By evening, the Senate had overwhelmingly approved three noncontroversial amendments, while rejecting three others. As the amendment process continued, senators were weighing how much to try to change the package and how hard to try, knowing it would be difficult to reach the 60-vote threshold to approve any substantial changes.
In addition to the $110 billion in new spending for roads and bridges and $55 billion for water and wastewater infrastructure, the bipartisan package is expected to provide, $39 billion for public transit and $66 billion for rail. There’s also to be billions for airports, ports, broadband internet and electric vehicle charging stations.
Paying for the package has been a challenge after senators rejected ideas to raise revenue from a new gas tax or other streams. Instead, it is being financed from funding sources that might not pass muster with deficit hawks, including repurposing some $205 billion in untapped COVID-19 relief aid, as well as unemployment assistance that was turned back by some states, and relying on projected future economic growth.

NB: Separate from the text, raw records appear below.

(** * online-doc: the client side of the collaboration protocol

    A shallow embedding of [frontend/src/services/documentService.ts]
    (class [CollaborationManager]) together with the parts of the browser
    it talks to: [WebSocket] objects, the timer queue, [btoa] and [atob].

    Definitions:
    - [Base64] : [arrayBufferToBase64] and [base64ToArrayBuffer];
    - [Wire]   : [MessageType] and [WebSocketMessage];
    - [Client] : the manager's fields, methods and event handlers, the
                 events that drive them, and the vocabulary of the
                 statements;
    - [Observations] : further vocabulary and scenarios.

    Properties:
    - [Base64Facts]      : the binary encoding is lossless;
    - [Frame]            : what each handler may change; invariants;
    - [Endpoint]         : the connection URL;
    - [Messages]         : unknown message types, heartbeat;
    - [Reconnection]     : back-off after a closure or a shutdown notice;
    - [Forwarding]       : local updates, the message queue;
    - [PendingReconnect] : [disconnect] and normal closures;
    - [Base64More]       : injectivity and shape of the encoding;
    - [Received], [Handler] : what a received message can and cannot do;
    - [InFlight]         : messages sent or queued are never lost;
    - [Lifecycle], [Recovery] : opening, closing, a whole reconnection;
    - [AfterDisconnect]  : at most one reconnect timer; what can bring a
                           timer back after [disconnect]. *)

From Stdlib Require Import ZArith NArith List String Ascii Bool Lia Permutation.
From Stdlib.Strings Require Import Byte.
Import ListNotations.

Local Open Scope string_scope.

(* ------------------------------------------------------------------ *)
(** ** Binary payload encoding *)

Module Base64.

Local Open Scope list_scope.
Local Open Scope N_scope.

(** A [Uint8Array] is a list of bytes; a JavaScript string used as a
    "binary string" is a list of UTF-16 code units. *)
Definition Uint8Array := list byte.
Definition CodeUnits := list N.

(** [String.fromCharCode(bytes[i])]: the code unit with the byte's value. *)
Definition fromCharCode (b : byte) : N := Byte.to_N b.

(** Storing a number into a [Uint8Array] slot keeps it modulo 256. *)
Definition toUint8 (n : N) : byte :=
  match Byte.of_N (n mod 256) with
  | Some b => b
  | None => x00
  end.

(** The 64-character alphabet of RFC 4648, section 4. *)
Definition alphabet : list ascii :=
  list_ascii_of_string
    "ABCDEFGHIJKLMNOPQRSTUVWXYZabcdefghijklmnopqrstuvwxyz0123456789+/".

Definition pad : ascii := "="%char.

Definition enc (i : N) : ascii := nth (N.to_nat i) alphabet "A"%char.

(** Position of a character in the alphabet, by its ranges. *)
Definition dec (c : ascii) : option N :=
  let n := N_of_ascii c in
  if (65 <=? n) && (n <=? 90) then Some (n - 65)
  else if (97 <=? n) && (n <=? 122) then Some (n - 97 + 26)
  else if (48 <=? n) && (n <=? 57) then Some (n - 48 + 52)
  else if n =? 43 then Some 62
  else if n =? 47 then Some 63
  else None.
Definition __get_max_line_width (language : option string) : Z :=
  match language with
  | Some l =>
      if negb (String.eqb l "")
         && existsb (String.eqb (Slug.lower l)) ["japanese"; "ja"; "chinese"; "zh"]
      then 40 else 80
  | None => 80
  end.

Inductive app_exn : Type :=
| UnknownFormat (format : string)
| Raised (e : exn).

(** [__get_subs]: the text written into a fresh [StringIO], and the
    segments as the writer leaves them. *)
Definition __get_subs (segments : list Segment) (format : string)
    (maxLineWidth : Z) (highlight_words : bool)
  : list Segment * (string + app_exn) :=
  if String.eqb format "vtt" then
    match write_vtt segments "" (Some maxLineWidth) highlight_words with
    | (segments', file, None) => (segments', inl file)
    | (segments', _, Some e) => (segments', inr (Raised e))
    end
  else if String.eqb format "srt" then
    match write_srt segments "" (Some maxLineWidth) highlight_words with
    | (segments', file, None) => (segments', inl file)
    | (segments', _, Some e) => (segments', inr (Raised e))
    end
  else if String.eqb format "html" then
    match write_html segments "" (Some maxLineWidth) highlight_words with
    | (file, None) => (segments, inl file)
    | (_, Some e) => (segments, inr (Raised e))
    end
  else (segments, inr (UnknownFormat format)).

(** What [write_result] produces for one source: the names of the files
    it writes (in [output_dir]), the three subtitle texts, the plain text
    it returns, and the segments of [result] afterwards.  The JSON dump
    is written before the subtitles and is not modelled beyond its
    name. *)
Record written : Type := {
  output_files : list string;
  out_text : string;
  out_vtt : string;
  out_srt : string;
  out_html : string;
  segments_after : list Segment
}.
(** X14 (the answers there are).  When the handler returns, it has sent
    exactly one of five answers: 405 with "Method Not Allowed" to a method
    other than GET and POST; 400 with one of the five tags to a GET or POST;
    204 without body to a POST; 302 without body or 200 with the
    confirmation page to a GET.  When it ends in an exception it has sent
    nothing. *)
Theorem handler_answers (node : Runtime) (k : Constants) (now : jsnum)
    (req : Request) (res : Response) (w : World) :
  let outcome := fst (fst (handler k now req res w)) in
  let answer := snd (fst (handler k now req res w)) in
  (forall e, outcome = Throws e -> sent answer = sent res)
  /\ (outcome = Val tt ->
      (statusCode answer = 405%Z /\ sent answer = Some (Text (js "Method Not Allowed"))
       /\ is_GET req = false /\ is_POST req = false)
      \/ (statusCode answer = 400%Z /\ is_GET req || is_POST req = true
          /\ exists tag, sent answer = Some (Text tag)
             /\ In tag [MissingToken; MalformedToken; SignatureInvalid; PayloadInvalid;
                        TokenExpired])
      \/ (statusCode answer = 204%Z /\ sent answer = Some NoBody /\ is_POST req = true)
      \/ (statusCode answer = 302%Z /\ sent answer = Some NoBody
          /\ is_GET req = true /\ is_POST req = false
          /\ exists url, getHeader (js "Location") answer = Some url)
      \/ (statusCode answer = 200%Z /\ is_GET req = true /\ is_POST req = false
          /\ exists shown, sent answer = Some (ConfirmationPage shown))).
Proof.
  unfold handler. cbv zeta.
  destruct (is_GET req) eqn:Hg; destruct (is_POST req) eqn:Hp; cbn [negb andb orb];
    try (split; [discriminate | intros _; left; cbn; auto]).
  all: destruct (token_of (query_token req)) as [[|c t]|];
    try (split; [discriminate | intros _; right; left; cbn [fst snd statusCode send status sent];
         split; [reflexivity|]; split; [reflexivity|];
         exists MissingToken; cbn; auto]).
  all: destruct (verify (UNSUB_SECRET k) now (c :: t)) as [[tag|email]|e] eqn:Hv;
    try (split; [intros e0 _; reflexivity | discriminate]);
    try (split; [discriminate | intros _; right; left; cbn [fst snd statusCode send status sent];
         split; [reflexivity|]; split; [reflexivity|];
         exists tag; split; [reflexivity|]; right; exact (verify_tags node _ _ _ _ Hv)]).
  all: unfold deliver; cbv zeta; rewrite Hp;
    try (split; [discriminate | intros _; do 2 right; left; cbn; auto]).
  destruct (negb (Nat.eqb (length (VISIBLE_UNSUB_REDIRECT k)) 0)).
  - destruct (URL_with_params _ _) as [url|].
    + split; [discriminate|]. intros _. do 3 right. left.
      cbn [fst snd statusCode send status sent]. repeat split.
      exists url. autorewrite with response. apply getHeader_setHeader.
    + split; [intros e0 _; reflexivity | discriminate].
  - split; [discriminate|]. intros _. do 4 right.
    cbn [fst snd statusCode send status sent]. repeat split. eexists. reflexivity.
Qed.
(** * Listener reconciliation (internal/alb/ls/listener.go)

    A shallow embedding of the listener controller of the ALB ingress
    controller, and the properties of its specification.

    Conventions of the embedding:
    - a Go pointer [*T] is an [option T], [None] being [nil];
    - a Go slice [[]T] is a [slice T], an [option (list T)]: the nil slice
      and the empty slice are different values (and are told apart by the
      deep equality the controller uses);
    - a Go [error] is the text its [Error()] method yields; the [nil]
      error is [None];
    - dereferencing [nil] and indexing out of range panic: functions that
      can do so return in [outcome];
    - the cloud API and the rules controller are collaborators: their
      behaviour is a parameter, a function on an abstract world [W];
    - every call the controller makes to the cloud API, to the rules
      controller and to [util.DeepEqual] is recorded, in order, in a trace
      of calls, so that which calls are made, and how many, can be stated;
    - the [context.Context] argument is only passed along and is omitted. *)

From stdpp Require Import base option list strings pretty countable gmap.

#[local] Open Scope string_scope.
#[local] Open Scope list_scope.
#[local] Open Scope Z_scope.

Definition slice (A : Type) : Type := option (list A).

Definition error : Type := string.

(** ** Panics *)

Inductive panic : Type :=
| NilDereference
| IndexOutOfRange.

Inductive outcome (A : Type) : Type :=
| Returns (a : A)
| Panics (p : panic).
Arguments Returns {A} a.
Arguments Panics {A} p.

#[global] Instance outcome_ret : MRet outcome := fun _ a => Returns a.
#[global] Instance outcome_bind : MBind outcome := fun _ _ f m =>
  match m with
  | Returns a => f a
  | Panics p => Panics p
  end.

(** [*p] *)
Definition deref {A : Type} (p : option A) : outcome A :=
  match p with
  | Some a => Returns a
  | None => Panics NilDereference
  end.

(** [s[0]] *)
Definition index0 {A : Type} (s : slice A) : outcome A :=
  match s with
  | Some (a :: _) => Returns a
  | _ => Panics IndexOutOfRange
  end.

(** ** The AWS SDK's elbv2 types (the members of the API shapes) *)

Module elbv2.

The bipartisan bill still faces a rough road in the House, where progressive lawmakers want a more robust package but may have to settle for this one to keep Biden’s infrastructure plans on track.
The outcome with the bipartisan effort will set the stage for the next debate over Biden’s much more ambitious $3.5 trillion package, a strictly partisan pursuit of far-reaching programs and services including child care and health care that touch almost every corner of American life. Republicans strongly oppose that bill, which would require a simple majority for passage. Final votes on that measure are not expected until fall.
Associated Press writer Matthew Daly contributed to this report.